Ever since I upgraded to debian 9, osmo-hnbgw failed to link in my build:
/usr/bin/ld: hnbgw.o: undefined reference to symbol 'sctp_send@@VERS_1'
I noticed that adding -lsctp to the build fixed that, yet noticed that no build slaves nor anyone else seemed to need that.
Some events coincided my re-install of deb9:
- There has always been an -lsctp in the Makefile.am for osmo-hnbgw, but it was recently dropped in http://git.osmocom.org/osmo-iuh/commit/?id=7235ea02d78299471d58f4202d8c8d685...
- I adopted the jenkins.sh -Werror flags in some builds to get fatal warnings. Passed by './configure CFLAGS=-Werror'. Someone else added this in jenkins.sh and I assumed that was a good way to do things.
- I noticed that I couldn't see debug symbols in gdb, so added 'CLFAGS=-g' in my builds. read on...
Comparing with a docker build kindly provided by laforge, I noticed that a plain 'clone; ./configure; make' does actually succeed on my system! It is a convolution of CFLAGS causing the error.
By passing a 'CFLAGS=foo' to the osmo-iuh configure script, not only do I add 'foo', but I override CFLAGS defaults, and actually *remove* other CFLAGS.
Turns out, whether I pass CFLAGS=-g or not, -g is always part of the build command lines: '-g -O2' is the default. Funnily enough, with CFLAGS=-g passed, I end up removing the -O2 option.
A conclusion here is that in jenkins.sh, we should *not* pass CFLAGS to configure, so that we don't override any default CFLAGS. A configure option like --with-strict-warnings can add to CFLAGS in configure.ac instead
So now I guess because I added CFLAGS=-Werror before, I ended up removing -g. Hence I saw a need to add -g again, goof. Did so in all builds while I was at it, hence -g ended up in osmo-iuh as well.
The -g stuck around, and building osmo-iuh with CFLAGS=-g does, as I already said, effectively remove the -O2 option for all things built in osmo-iuh.
Now I'm confused. Why does a lack of -O2 break a linkage.
It's not the osmo-hnbgw linkage per se that seems to be the cause. I can link that last step with or without -O2 successfully. It must be a combination of building a depending library without -O2 and then linking that to osmo-iuh.

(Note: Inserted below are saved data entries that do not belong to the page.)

(* ===== verification/RepositoryFormats.v ===== *)
(** * Repository formats

    [internal/service/frontend/renop-html/js/repository-formats.js] and the engines of [repository-engines/*.js]: the
    catalog of formats, the draft of a new repository, the names it may have; and [browser/engines.js], which says
    which formats have a page of their own. *)
From S2P Require Import Prelude JsString BrowserUtils.

(** ** Engines *)
(** Absent flags have the value the code gives their absence: [offered], [supportsMirrors] and
    [supportsUploadHelpers] are compared with [!== false]. *)
Record engine := {
  id : jstr;
  aliases : list jstr;
  protocol : jstr;
  layout : option jstr;
  icon : jstr;
  offered : bool;
  labelKey : jstr;
  descriptionKey : jstr;
  supportsMirrors : bool;
  supportsBrowserUpload : bool;
  managedNative : bool;
  supportsRedeployment : bool;
  supportsGpg : bool;
  supportsArtifactTemplate : bool;
  supportsUploadHelpers : bool;
  snippetTabs : list jstr
}.

Definition mavenEngine : engine := {|
  id := js "maven"; aliases := []; protocol := js "maven"; layout := Some (js "modern");
  icon := js "repositoryMaven"; offered := true; labelKey := js "repos.formatMaven";
  descriptionKey := js "repos.formatMavenDesc"; supportsMirrors := true;
  supportsBrowserUpload := false; managedNative := false;
  supportsRedeployment := true; supportsGpg := true;
  supportsArtifactTemplate := false; supportsUploadHelpers := true;
  snippetTabs := [js "maven"; js "gradle-kotlin"; js "gradle-groovy"; js "sbt"] |}.

Definition maven_classicEngine : engine := {|
  id := js "maven-classic"; aliases := []; protocol := js "maven"; layout := Some (js "classic");
  icon := js "repositoryMaven"; offered := false; labelKey := js "repos.formatMaven";
  descriptionKey := js "repos.formatMavenDesc"; supportsMirrors := true;
  supportsBrowserUpload := false; managedNative := false;
  supportsRedeployment := true; supportsGpg := true;
  supportsArtifactTemplate := false; supportsUploadHelpers := true;
  snippetTabs := [js "maven"; js "gradle-kotlin"; js "gradle-groovy"; js "sbt"] |}.

Definition filesEngine : engine := {|
  id := js "files"; aliases := []; protocol := js "files"; layout := None;
  icon := js "repositoryFiles"; offered := true; labelKey := js "repos.formatFiles";
  descriptionKey := js "repos.formatFilesDesc"; supportsMirrors := true;
  supportsBrowserUpload := true; managedNative := false;
  supportsRedeployment := false; supportsGpg := false;
  supportsArtifactTemplate := false; supportsUploadHelpers := false;
  snippetTabs := [] |}.

Definition cargoEngine : engine := {|
  id := js "cargo"; aliases := []; protocol := js "cargo"; layout := None;
  icon := js "repositoryCargo"; offered := true; labelKey := js "repos.formatCargo";
  descriptionKey := js "repos.formatCargoDesc"; supportsMirrors := true;
  supportsBrowserUpload := false; managedNative := false;
  supportsRedeployment := false; supportsGpg := false;
  supportsArtifactTemplate := true; supportsUploadHelpers := true;
  snippetTabs := [js "cargo-registry"; js "cargo-source"; js "cargo-login"; js "cargo-publish"] |}.

Definition dockerEngine : engine := {|
  id := js "docker"; aliases := []; protocol := js "docker"; layout := None;
  icon := js "repositoryDocker"; offered := true; labelKey := js "repos.formatDocker";
  descriptionKey := js "repos.formatDockerDesc"; supportsMirrors := true;
  supportsBrowserUpload := false; managedNative := false;
  supportsRedeployment := true; supportsGpg := false;
  supportsArtifactTemplate := false; supportsUploadHelpers := true;
  snippetTabs := [js "docker-pull"; js "docker-tag"; js "docker-push"; js "docker-login"] |}.

Definition npmEngine : engine := {|
  id := js "npm"; aliases := []; protocol := js "npm"; layout := None;
  icon := js "repositoryNpm"; offered := true; labelKey := js "repos.formatNpm";
  descriptionKey := js "repos.formatNpmDesc"; supportsMirrors := true;
  supportsBrowserUpload := false; managedNative := false;
  supportsRedeployment := false; supportsGpg := false;
  supportsArtifactTemplate := false; supportsUploadHelpers := true;
  snippetTabs := [js "npm-config"; js "npm-install"; js "npm-publish"] |}.

Definition condaEngine : engine := {|
  id := js "conda"; aliases := []; protocol := js "conda"; layout := None;
  icon := js "repositoryConda"; offered := true; labelKey := js "repos.formatConda";
  descriptionKey := js "repos.formatCondaDesc"; supportsMirrors := true;
  supportsBrowserUpload := false; managedNative := true;
  supportsRedeployment := true; supportsGpg := false;
  supportsArtifactTemplate := false; supportsUploadHelpers := false;
  snippetTabs := [js "native-client"] |}.

Definition conanEngine : engine := {|
  id := js "conan"; aliases := []; protocol := js "conan"; layout := None;
  icon := js "repositoryConan"; offered := true; labelKey := js "repos.formatConan";
  descriptionKey := js "repos.formatConanDesc"; supportsMirrors := true;
  supportsBrowserUpload := false; managedNative := true;
  supportsRedeployment := true; supportsGpg := false;
  supportsArtifactTemplate := false; supportsUploadHelpers := false;
  snippetTabs := [js "native-client"] |}.

Definition conda_nativeEngine : engine := {|
  id := js "conda-native"; aliases := []; protocol := js "conda"; layout := None;
  icon := js "repositoryCondaNative"; offered := true; labelKey := js "repos.formatCondaNative";
  descriptionKey := js "repos.formatCondaNativeDesc"; supportsMirrors := true;
  supportsBrowserUpload := false; managedNative := true;
  supportsRedeployment := true; supportsGpg := false;
  supportsArtifactTemplate := false; supportsUploadHelpers := false;
  snippetTabs := [js "native-client"] |}.

Definition apkEngine : engine := {|
  id := js "apk"; aliases := []; protocol := js "apk"; layout := None;
  icon := js "repositoryApk"; offered := true; labelKey := js "repos.formatApk";
  descriptionKey := js "repos.formatApkDesc"; supportsMirrors := true;
  supportsBrowserUpload := false; managedNative := true;
  supportsRedeployment := true; supportsGpg := false;
  supportsArtifactTemplate := false; supportsUploadHelpers := false;
  snippetTabs := [js "native-client"] |}.

Definition aptEngine : engine := {|
  id := js "apt"; aliases := []; protocol := js "apt"; layout := None;
  icon := js "repositoryApt"; offered := true; labelKey := js "repos.formatApt";
  descriptionKey := js "repos.formatAptDesc"; supportsMirrors := true;
  supportsBrowserUpload := false; managedNative := true;
  supportsRedeployment := true; supportsGpg := false;
  supportsArtifactTemplate := false; supportsUploadHelpers := false;
  snippetTabs := [js "native-client"] |}.

Definition rpmEngine : engine := {|
  id := js "rpm"; aliases := [js "yum"]; protocol := js "rpm"; layout := None;
  icon := js "repositoryRpm"; offered := true; labelKey := js "repos.formatRpm";
  descriptionKey := js "repos.formatRpmDesc"; supportsMirrors := true;
  supportsBrowserUpload := false; managedNative := true;
  supportsRedeployment := true; supportsGpg := false;
  supportsArtifactTemplate := false; supportsUploadHelpers := false;
  snippetTabs := [js "native-client"] |}.

Definition githubEngine : engine := {|
  id := js "github"; aliases := []; protocol := js "github"; layout := None;
  icon := js "repositoryGithub"; offered := true; labelKey := js "repos.formatGithub";
  descriptionKey := js "repos.formatGithubDesc"; supportsMirrors := false;
  supportsBrowserUpload := false; managedNative := false;
  supportsRedeployment := false; supportsGpg := false;
  supportsArtifactTemplate := false; supportsUploadHelpers := false;
  snippetTabs := [js "releases"; js "actions"] |}.

Definition gitlabEngine : engine := {|
  id := js "gitlab"; aliases := []; protocol := js "gitlab"; layout := None;
  icon := js "repositoryGitlab"; offered := true; labelKey := js "repos.formatGitlab";
  descriptionKey := js "repos.formatGitlabDesc"; supportsMirrors := false;
  supportsBrowserUpload := false; managedNative := false;
  supportsRedeployment := false; supportsGpg := false;
  supportsArtifactTemplate := false; supportsUploadHelpers := false;
  snippetTabs := [js "releases"; js "actions"] |}.

(** ** The catalog *)
Definition engines : list engine :=
  [mavenEngine; maven_classicEngine; filesEngine; cargoEngine; dockerEngine; npmEngine; conanEngine; condaEngine;
   conda_nativeEngine; apkEngine; aptEngine; rpmEngine; githubEngine; gitlabEngine].

Definition FORMAT_CATALOG : list (jstr * engine) := flat_map (fun e => map (fun i => (i, e)) (id e :: aliases e)) engines.

Definition catalog_entry (k : jstr) : option engine := snd <$> List.find (fun e => bool_decide (e.1 = k)) FORMAT_CATALOG.

(** The catalog is an ordinary object: these keys find what it inherits, whose properties are all [undefined]. *)
Definition inherited_keys : list jstr := [js "constructor"; js "__proto__"].

Definition id_of (e : option engine) : jstr := match e with Some e => id e | None => js "undefined" end.

Section lookup.
Context `{UnicodeCase}.

(** [None]: an inherited property. *)
Definition getRepositoryFormat (format : option jstr) : option engine :=
  let normalized := to_lower (trim (opt_str_or format (js "maven"))) in
  match catalog_entry normalized with
  | Some e => Some e
  | None => if bool_decide (normalized ∈ inherited_keys) then None else Some mavenEngine
  end.
End lookup.

(** Engines are frozen objects, told apart by their ids. *)
Definition listRepositoryFormats : list engine :=
  List.filter offered
    (fold_left (fun acc e => if existsb (fun x => (id x =? id e)%js) acc then acc else acc ++ [e]) (map snd FORMAT_CATALOG) []).

(** ** New repositories *)
Record git_repo := {
  mode : jstr;
  max_version_size_bytes : Z;
  max_daily_traffic_bytes : Z;
  retain_latest_workflow_runs : bool;
  retain_latest_releases : bool;
  quota_request_cooldown_hours : Z;
  owner : jstr;
  registered_repos : list jstr
}.

Record repository_draft := {
  draft_name : jstr;
  draft_format : jstr;
  visibility : jstr;
  mirrors : option (list jstr);            (* always empty *)
  allow_redeployment : option bool;
  require_gpg_signature : option bool;
  draft_git_repo : option git_repo
}.

Definition default_git_repo : git_repo :=
  {| mode := js "lax"; max_version_size_bytes := 300 * 1024 * 1024; max_daily_traffic_bytes := 25 * 1024 * 1024 * 1024;
     retain_latest_workflow_runs := true; retain_latest_releases := true; quota_request_cooldown_hours := 72;
     owner := []; registered_repos := [] |}.

Definition createRepositoryDraft `{UnicodeCase} (name : jstr) (format : option jstr) : repository_draft :=
  match getRepositoryFormat format with
  | Some descriptor =>
    {| draft_name := name; draft_format := id descriptor; visibility := js "PUBLIC";
       mirrors := if supportsMirrors descriptor then Some [] else None;
       allow_redeployment :=
         if (id descriptor =? js "maven")%js then Some false
         else if (id descriptor =? js "files")%js then Some true else None;
       require_gpg_signature := if (id descriptor =? js "maven")%js then Some false else None;
       draft_git_repo :=
         if (id descriptor =? js "maven")%js || (id descriptor =? js "files")%js then None
         else if (protocol descriptor =? js "github")%js || (protocol descriptor =? js "gitlab")%js
         then Some default_git_repo else None |}
  | None =>
    {| draft_name := name; draft_format := js "undefined"; visibility := js "PUBLIC"; mirrors := Some [];
       allow_redeployment := None; require_gpg_signature := None; draft_git_repo := None |}
  end.

Definition RESERVED_REPOSITORY_NAMES : list jstr :=
  map js ["api"; "assets"; "css"; "js"; "svg"; "javadoc"; "javadocs"; "cargodoc"; "cargodocs"; "cratedoc"; "cratedocs"; "v2";
          "dashboard"; "users"; "repositories"; "settings"; "account"; "user"; "domain"; "team"]%string.

(** [/^[a-z]+(?:-[a-z]+)*$/]: words of lower-case letters with a dash between them. *)
Definition slug_pattern (value : jstr) : bool := forallb (fun w => nonempty w && forallb is_lower w) (split 45 value).

Definition isValidRepositorySlug (name : jstr) : bool :=
  (length name <=? 64) && slug_pattern name && negb (bool_decide (name ∈ RESERVED_REPOSITORY_NAMES)).

(** ** Pages of the formats *)
(** [engines.js]: the view of each format; formats of one view share it. *)
Inductive view := MavenView | CargoView | DockerView | NpmView | NativeView | GitRepoView.

#[global] Instance view_eq_dec : EqDecision view.
Proof. solve_decision. Defined.

Definition views : list (jstr * view) :=
  [(js "maven", MavenView); (js "cargo", CargoView); (js "docker", DockerView); (js "npm", NpmView);
   (js "github", GitRepoView); (js "gitlab", GitRepoView); (js "conan", NativeView); (js "conda", NativeView);
   (js "conda-native", NativeView); (js "apk", NativeView); (js "apt", NativeView); (js "rpm", NativeView); (js "yum", NativeView)].

Definition view_of (format : jstr) : option view := snd <$> List.find (fun e => bool_decide (e.1 = format)) views.

Definition getRepositoryBrowserEngine (format : jstr) (path : option jstr) : option view :=
  match view_of format, path with
  | Some NativeView, Some path =>
    match path_parts path with
    | _ :: p1 :: _ => if (p1 =? js "~")%js then Some NativeView else None
    | _ => Some NativeView
    end
  | v, _ => v
  end.

(** The views that [hideOtherRepositoryEngines(format)] hides, each once. *)
Definition hideOtherRepositoryEngines (format : jstr) : list view :=
  List.filter (fun v => negb (bool_decide (Some v = view_of format)))
    [MavenView; CargoView; DockerView; NpmView; GitRepoView; NativeView].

I diffed the entire build log between a succeeding and a failing build of osmo-iuh, and really the only difference everywhere is that the succeeding build uses -O2 everywhere.

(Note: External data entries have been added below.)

Lemma reconciled_list_shows_witness :
  let cs := [sample_row 0 0 (js "a.jar") false; sample_row 1 1 (js "b.jar") false; sample_row 2 2 (js "b.jar.md5") true] in
  let files := sample_listing [js "a.jar"; js "aa.jar"; js "b.jar"] in
  exists cs' fresh' l fresh'',
    renderFileListReconciled files (js "/releases/") (cs, 3) = Some (cs', fresh') /\
    replace_list files (js "/releases/") 3 = Some (l, fresh'') /\ rows_ok cs' fresh' /\
    map shown (visible_items cs') ≡ₚ map shown (visible_items l) /\
    (leaving_last (mark_removed (existingMap cs) (map file_name files) cs) ->
     map shown (visible_items cs') = map shown (visible_items l)) /\
    Forall (row_data cs files (js "/releases/")) (visible_items cs').
Proof.
  intros cs files. apply (reconciled_list_shows files (js "/releases/") cs 3).
  - split; [refine (proj1 (bool_decide_eq_true _) _); vm_compute; reflexivity|].
    intros c Hc. assert (H : Forall (fun c => i_node c < 3) cs) by (repeat constructor).
    rewrite Forall_forall in H. by apply H.
  - intros c Hc Hs. assert (H : Forall (fun c => staying c = true -> existingMap cs !! i_name c = Some c) cs).
    { unfold cs at 2. rewrite !Forall_cons. split_and!; [by intros _; vm_compute|by intros _; vm_compute|by intros [=]|by apply Forall_nil]. }
    rewrite Forall_forall in H. by apply H.
  - refine (proj1 (bool_decide_eq_true _) _). vm_compute. reflexivity.
  - unfold files, sample_listing. cbn [map]. rewrite !Forall_cons. split_and!; [by eexists; vm_compute..|by apply Forall_nil].
Defined.

Definition names_after (files : list file) (cs : list item) (fresh : nat) : option (list jstr) :=
  (fun v => map i_name (visible_items v.1)) <$> renderFileListReconciled files (js "/releases/") (cs, fresh).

The only differences in config.log are the same: most conftest programs have -O2 removed, few have a -g added. The conftest conclusions are all identical.

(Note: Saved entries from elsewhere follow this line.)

Lemma slug_lower : to_lower (js "/" ++ name) = js "/" ++ name.
Proof.
  assert (Hl : Forall (fun c => (c < 256)%N /\ lower_unit c = c) (js "/" ++ name)).
  { apply Forall_app. split; [by repeat constructor|]. eapply Forall_impl; [exact Hchars|]. intros c Hc.
    unfold slug_char, is_lower in Hc. unfold lower_unit, is_upper.
    match goal with |- _ /\ (if ?b then _ else _) = _ => destruct b eqn:E end; lia. }
  unfold to_lower. rewrite (proj2 (is_latin1_spec _)) by (eapply Forall_impl; [exact Hl|]; by intros c []).
  clear Hchars Hne. induction Hl as [|c l [_ Hc] Hl IH]; [done|]. cbn [map]. by rewrite Hc, IH.
Qed.

Lemma slug_not_within k : 47%N ∈ tail k -> js "/" ++ name <> k.
Proof. intros Hk E. apply slug_no_slash. by rewrite <- E in Hk. Qed.

Lemma slug_not_root k : 47%N ∈ tail k -> (js "/" ++ name =? k)%js = false.
Proof. intros Hk. apply bool_decide_eq_false. by apply slug_not_within. Qed.

Lemma slug_not_under k : 47%N ∈ tail k -> starts_with k (js "/" ++ name) = false.
Proof.
  intros Hk. apply not_true_iff_false. intros [r E]%starts_with_spec. destruct k as [|c k]; [by apply not_elem_of_nil in Hk|].
  injection E as _ E. apply slug_no_slash. rewrite E, elem_of_app. by left.
Qed.

Lemma slug_segment root : 1 <= length root -> route_segment root (js "/" ++ name) = None.
Proof.
  intros Hr. unfold route_segment. rewrite slug_not_under; [done|]. destruct root as [|c root]; [cbn in Hr; lia|].
  change (tail ((c :: root) ++ js "/")) with (root ++ js "/"). apply elem_of_app. right. by left.
Qed.

Lemma slug_no_trailing : ends_with (js "/") (js "/" ++ name) = false.
Proof.
  apply not_true_iff_false. intros [k E]%ends_with_spec. destruct (exists_last Hne) as (n & c & En).
  apply slug_no_slash. rewrite En in E |- *. rewrite (assoc_L (++)) in E. change (js "/") with [47%N] in E.
  apply app_inj_tail in E as [_ ->]. apply elem_of_app. right. by left.
Qed.

Lemma slug_account : accountPageFromPath (js "/" ++ name) = [].
Proof.
  unfold accountPageFromPath, LoginRoute.drop_slash. rewrite slug_lower, slug_no_trailing. cbv zeta.
  by rewrite !slug_not_root by slash_in.
Qed.

Lemma slug_legal : legalPageFromPath (js "/" ++ name) = if bool_decide (name ∈ LEGAL_DOCUMENTS) then name else [].
Proof.
  unfold legalPageFromPath. rewrite slug_lower. change (js "/" ++ name) with (47%N :: name). cbv zeta iota.
  assert (ends_with (js "/") name = false) as ->; [|done].
  apply not_true_iff_false. intros [k E]%ends_with_spec. apply slug_no_slash. rewrite E, elem_of_app. right. by left.
Qed.

Lemma slug_normalized : normalized_path (js "/" ++ name) = js "/" ++ name.
Proof.
  unfold normalized_path. change (str_or (js "/" ++ name) (js "/")) with (js "/" ++ name).
  enough (strip_slashes (js "/" ++ name) = js "/" ++ name) as -> by done.
  unfold strip_slashes. destruct (exists_last Hne) as (n & c & En). pose proof slug_no_slash as Hns. rewrite En in Hns |- *.
  rewrite (assoc_L (++)), reverse_snoc. cbn [drop_slashes].
  assert ((c =? 47)%N = false) as ->.
  { apply N.eqb_neq. intros ->. apply Hns. apply elem_of_app. right. by left. }
  by rewrite reverse_cons, reverse_involutive.
Qed.

Lemma slug_account_tab : accountTabFromPath (js "/" ++ name) = [].
Proof.
  unfold accountTabFromPath, mavenDomainRouteFromPath, superTeamRouteFromPath, ticketRouteFromPath, parseTicketRoute.
  cbv zeta. rewrite slug_normalized. cbn [ticket_route].
  rewrite !slug_not_root by slash_in. rewrite !slug_not_under by slash_in. by rewrite !slug_segment by (cbn; lia).
Qed.

Lemma slug_profile : profileRouteFromPath (js "/" ++ name) = None.
Proof. unfold profileRouteFromPath, match_profile. by rewrite slug_not_under by slash_in. Qed.

Lemma slug_public : publicMavenDomainRouteFromPath (js "/" ++ name) = None /\ publicSuperTeamRouteFromPath (js "/" ++ name) = None.
Proof.
  unfold publicMavenDomainRouteFromPath, publicSuperTeamRouteFromPath. rewrite slug_normalized.
  by rewrite !slug_segment by (cbn; lia).
Qed.

Lemma slug_manager : name ∉ RESERVED_REPOSITORY_NAMES ->
  managerTabFromPath (js "/" ++ name)
    = if bool_decide (name = js "storage") || bool_decide (name = js "database") then name else [].
Proof.
  intros Hres. unfold managerTabFromPath. cbv zeta. rewrite slug_normalized.
  rewrite slug_not_under by slash_in.
  assert (Heq : forall k, head k = Some 47%N -> (js "/" ++ name =? k)%js = (name =? tail k)%js).
  { intros [|c k] Hc; [done|]. injection Hc as ->. apply bool_decide_ext. cbn [tail]. change (js "/" ++ name) with (47%N :: name).
    split; [by intros [= ->]|by intros ->]. }
  assert (Hk : forall k, bool_decide (k ∈ RESERVED_REPOSITORY_NAMES) = true -> (name =? k)%js = false).
  { intros k Hk%bool_decide_eq_true. apply bool_decide_eq_false. by intros ->. }
  rewrite !Heq by reflexivity.
  rewrite (Hk (tail (js "/dashboard"))), (Hk (tail (js "/users"))), (Hk (tail (js "/repositories"))), (Hk (tail (js "/settings")))
    by (vm_compute; reflexivity).
  change (tail (js "/storage")) with (js "storage"). change (tail (js "/database")) with (js "database").
  case_bool_decide as E1; [by rewrite E1|]. case_bool_decide as E2; [by rewrite E2|]. done.
Qed.
End slugs.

My big question now is: sctp_send() is actually called from hnbgw.c directly. So IIUC, we should in fact be required to pass -lsctp to the linker for osmo-hnbgw. If that is correct, how am I allowed to skip that by passing -O2?
That's all I figured out so far. I still would like to find out why this can happen, any ideas would be appreciated.
Anyone should be able to reproduce this by building osmo-iuh with ./configure CFLAGS=-g
~N
On Tue, Nov 21, 2017 at 03:06:24AM +0100, Neels Hofmeyr wrote:
Now I'm confused. Why does a lack of -O2 break a linkage.
because it removes dead code.
It's not the osmo-hnbgw linkage per se that seems to be the cause. I can link that last step with or without -O2 successfully. It must be a combination of building a depending library without -O2 and then linking that to osmo-iuh.
I diffed the entire build log between a succeeding and a failing build of osmo-iuh, and really the only difference everywhere is that the succeeding build uses -O2 everywhere.
The only differences in config.log are the same: most conftest programs have -O2 removed, few have a -g added. The conftest conclusions are all identical.
My big question now is: sctp_send() is actually called from hnbgw.c directly.
this is the big surprise here, as this shouldn't be the case ever we introduced libosmo-sigtran.
So IIUC, we should in fact be required to pass -lsctp to the linker for osmo-hnbgw. If that is correct, how am I allowed to skip that by passing -O2?
Because the call to sctp_send() is in dead code, specifically in a static function that the compiler will drop during optimziation. Hence the offending symbol reference is gone at the time of linking if any -O is used.
In I8d52b11e3f476ffd77f3ab185b679817cd3b2163 I introduce the -Wall and then in subseqent Ifbcb21d43e17bf512bc7b219e590410e06c434ca I remove it.
There's also an interesting catch in I9dbad21e75a55ad91b12d3d3ee8bd6dfb5326c3e and plenty of warnings fixes in c7a158211fa59ac27c70faa0813a27e2f3a7a569
On Tue, Nov 21, 2017 at 08:19:06AM +0100, Harald Welte wrote:
In I8d52b11e3f476ffd77f3ab185b679817cd3b2163 I introduce the -Wall and then in subseqent Ifbcb21d43e17bf512bc7b219e590410e06c434ca I remove [the dead function].
yeeees now things are starting to make sense. Thanks for this catch!
There's also an interesting catch in I9dbad21e75a55ad91b12d3d3ee8bd6dfb5326c3e and plenty of warnings fixes in c7a158211fa59ac27c70faa0813a27e2f3a7a569
Can't find c7a158211fa59ac27c70faa0813a27e2f3a7a569, is it I516700eab2aa7c3412dd62775c4960aed9d4b682?
~N